PROBLEM DESCRIPTION: Identify all lines of the data containing the string "decide" and copy them.

EXTRACTED DATA:
(* ===== verification/BlobMatrix.v ===== *)
(** The matrix that the encoders of [BlobEncoding.v] compute.

    [cell r c] is the symbol of row [r] and column [c]: the systematic rows are
    encoded with the secondary code, then every column with the primary code.
    The buffers and in-place writes of the encoders are followed loop by loop;
    the state of a loop is a list of symbols of which the first ones are final
    ([upto]). *)
From S2P Require Import Prelude Crypto WalrusMerkle WalrusConfig Rslh WalrusOpen ReedSolomon BlobEncoding.

(** ** Loops *)

(** A loop with an invariant that always has a next state. *)
Lemma ofold_reach {E A B} (P : nat -> B -> Prop) (f : B -> A -> outcome E B) l b :
  P 0%nat b ->
  (forall i x b, l !! i = Some x -> P i b -> exists b', f b x = Ok b' /\ P (S i) b') ->
  exists b', ofold f b l = Ok b' /\ P (length l) b'.
Proof.
  revert P b. induction l as [|x l IH]; intros P b H0 HS; cbn; [by exists b|].
  destruct (HS 0%nat x b eq_refl H0) as (b1 & -> & H1). cbn [mbind outcome_bind].
  apply (IH (fun i => P (S i)) b1 H1). intros i y b2 Hi. by apply (HS (S i)).
Qed.
(** Runs the loop of the goal with an invariant. *)
Tactic Notation "loop_with" uconstr(P) "as" simple_intropattern(pat) :=
  lazymatch goal with
  | |- context [ofold ?f ?b ?l] =>
      let H := fresh in
      assert (exists b', ofold f b l = Ok b' /\ P (length l) b') as H;
      [apply (ofold_reach P)|destruct H as pat]
  end.
(** The same for [for (i, x) in l.enumerate()] and a state that is known. *)
Lemma ofold_enum {E A B} (state : nat -> B) (f : B -> nat * A -> outcome E B) l :
  (forall i x, l !! i = Some x -> f (state i) (i, x) = Ok (state (S i))) ->
  ofold f (state 0%nat) (imap pair l) = Ok (state (length l)).
Proof.
  intros HS. destruct (ofold_reach (fun i b => b = state i) f (imap pair l) (state 0%nat)) as (b' & H & ->); [done| |].
  - intros i [j x] b Hi ->. rewrite list_lookup_imap in Hi. destruct (l !! i) as [y|] eqn:Hl; [|done].
    injection Hi as <- <-. eexists. split; [by apply HS|done].
  - rewrite length_imap in H. exact H.
Qed.
Lemma ofold_seq {E B} (state : nat -> B) (f : B -> nat -> outcome E B) k :
  (forall i, (i < k)%nat -> f (state i) i = Ok (state (S i))) ->
  ofold f (state 0%nat) (seq 0 k) = Ok (state k).
Proof.
  intros HS. destruct (ofold_reach (fun i b => b = state i) f (seq 0 k) (state 0%nat)) as (b' & H & ->); [done| |].
  - intros i x b [-> Hlt]%lookup_seq ->. eexists. split; [by apply HS|done].
  - by rewrite length_seq in H.
Qed.

Lemma omapM_over {E A B C} (f : B -> outcome E C) (g : A -> B) (h : A -> C) l :
  (forall x, x ∈ l -> f (g x) = Ok (h x)) -> omapM f (g <$> l) = Ok (h <$> l).
Proof.
  intros H. apply omapM_Ok, Forall2_fmap_2, Forall_Forall2_diag, Forall_forall, H.
Qed.
Lemma zip_update_spec {A B} (f : B -> A -> guest B) xs ys zs :
  length ys = length zs ->
  (forall i y z, ys !! i = Some y -> zs !! i = Some z ->
     match xs !! i with Some x => f y x = Ok z | None => y = z end) ->
  zip_update f xs ys = Ok zs.
Proof.
  revert ys zs. induction xs as [|x xs IH]; intros ys zs Hl H; cbn.
  { f_equal. apply list_eq. intros i. destruct (ys !! i) as [y|] eqn:Hy.
    - destruct (lookup_lt_is_Some_2 zs i) as [z Hz]; [rewrite <- Hl; by eapply lookup_lt_Some|].
      rewrite Hz. by rewrite (H _ _ _ Hy Hz).
    - symmetry. apply lookup_ge_None. rewrite <- Hl. by apply lookup_ge_None. }
  destruct ys as [|y ys], zs as [|z zs]; try done. rewrite (H 0%nat y z) by done. cbn [mbind outcome_bind].
  rewrite (IH ys zs); [done|by injection Hl|]. intros i. apply (H (S i)).
Qed.
(** Every item of a list of slivers is updated. *)
Lemma zip_update_fmap {A B C} (f : B -> A -> guest B) (X : C -> A) (Y Z : C -> B) l :
  (forall x, x ∈ l -> f (Y x) (X x) = Ok (Z x)) -> zip_update f (X <$> l) (Y <$> l) = Ok (Z <$> l).
Proof.
  intros H. apply zip_update_spec; [by rewrite !length_fmap|]. intros i y z.
  rewrite !list_lookup_fmap. destruct (l !! i) as [x|] eqn:Hx; [|done]. cbn. intros [= <-] [= <-].
  by apply H, list_elem_of_lookup_2 with i.
Qed.
Lemma zip_update_skip_fmap {A B C} (f : B -> A -> guest B) (X : C -> A) (Y Z : C -> B) pre l :
  (forall x, x ∈ l -> f (Y x) (X x) = Ok (Z x)) ->
  zip_update_skip (length pre) f (X <$> l) (pre ++ (Y <$> l)) = Ok (pre ++ (Z <$> l)).
Proof.
  intros H. unfold zip_update_skip. rewrite drop_app_length, take_app_length.
  by rewrite (zip_update_fmap f X Y Z) by done.
Qed.

Lemma imap_pair_seq {A} (f : nat -> A) k : imap pair (f <$> seq 0 k) = (fun i => (i, f i)) <$> seq 0 k.
Proof.
  apply list_eq. intros i. rewrite list_lookup_imap, !list_lookup_fmap.
  destruct (seq 0 k !! i) as [j|] eqn:Hj; [|done]. by apply lookup_seq in Hj as [-> _].
Qed.
(** The rows of a matrix one after the other. *)
Lemma concat_rows {A} (f : nat -> nat -> A) m n :
  concat ((fun r => f r <$> seq 0 n) <$> seq 0 m) = (fun i => f (i / n) (i mod n))%nat <$> seq 0 (m * n).
Proof.
  induction m as [|m IH]; [done|]. rewrite seq_S, fmap_app, concat_app, IH. cbn [fmap list_fmap concat Nat.add].
  rewrite app_nil_r. replace (S m * n)%nat with (m * n + n)%nat by lia. rewrite seq_app, fmap_app. f_equal.
  apply list_eq. intros i. rewrite !list_lookup_fmap. destruct (decide (i < n)%nat).
  - rewrite !lookup_seq_lt by done. cbn [fmap option_fmap option_map Nat.add].
    rewrite <- (Nat.div_unique (m * n + i) n m i), <- (Nat.mod_unique (m * n + i) n m i) by lia. done.
  - by rewrite !lookup_ge_None_2 by (rewrite length_seq; lia).
Qed.

(** ** Padding *)

(** The first [m] bytes of a byte string completed with zeros. *)
Definition pad_to (m : nat) (d : bytes) : bytes := take m (d ++ replicate m 0).
Lemma pad_to_length m d : length (pad_to m d) = m.
Proof. unfold pad_to. rewrite length_take, length_app, length_replicate. lia. Qed.
Lemma nth_replicate_0 m i : nth i (replicate m 0) 0 = 0.
Proof. rewrite nth_lookup. destruct (_ !! i) eqn:H; [|done]. by apply lookup_replicate in H as [-> _]. Qed.
Lemma nth_app_zeros d m i : nth i (d ++ replicate m 0) 0 = nth i d 0.
Proof.
  destruct (decide (i < length d)%nat); [by rewrite app_nth1|].
  rewrite app_nth2, nth_replicate_0 by lia. symmetry. apply nth_overflow. lia.
Qed.
Lemma pad_to_nth m d i : (i < m)%nat -> nth i (pad_to m d) 0 = nth i d 0.
Proof. intros Hi. unfold pad_to. by rewrite nth_take_Z, nth_app_zeros. Qed.
Lemma pad_to_eq m d : length d = m -> pad_to m d = d.
Proof. intros <-. apply take_app_length. Qed.
Lemma pad_to_take m d : pad_to m (take m d) = pad_to m d.
Proof.
  apply list_eq_nth; [by rewrite !pad_to_length|]. intros i Hi. rewrite pad_to_length in Hi.
  rewrite !pad_to_nth by done. by apply nth_take_Z.
Qed.
Lemma pad_to_nil m : pad_to m [] = replicate m 0.
Proof. apply take_ge. by rewrite length_replicate. Qed.
Lemma concat_pad_to s m d :
  concat ((fun c => pad_to s (drop (c * s) d)) <$> seq 0 m) = pad_to (m * s) d.
Proof.
  revert d. induction m as [|m IH]; intros d; [done|].
  rewrite <- cons_seq, fmap_cons. cbn [concat]. rewrite <- fmap_S_seq, <- list_fmap_compose.
  rewrite (list_fmap_ext _ (fun c => pad_to s (drop (c * s) (drop s d))))
    by (intros; unfold compose; rewrite drop_drop; do 2 f_equal; lia).
  rewrite IH. apply list_eq_nth; [rewrite length_app, !pad_to_length; lia|].
  intros i Hi. rewrite length_app, !pad_to_length in Hi. rewrite pad_to_nth by lia.
  destruct (decide (i < s)%nat).
  - rewrite app_nth1 by (by rewrite pad_to_length). by rewrite pad_to_nth.
  - rewrite app_nth2, pad_to_length by (rewrite pad_to_length; lia).
    rewrite pad_to_nth, nth_drop_Z by lia. f_equal. lia.
Qed.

EXERCISE RESPONSE:
  apply list_eq. intros i. rewrite !list_lookup_fmap. destruct (decide (i < n)%nat).
  destruct (decide (i < length d)%nat); [by rewrite app_nth1|].
  destruct (decide (i < s)%nat).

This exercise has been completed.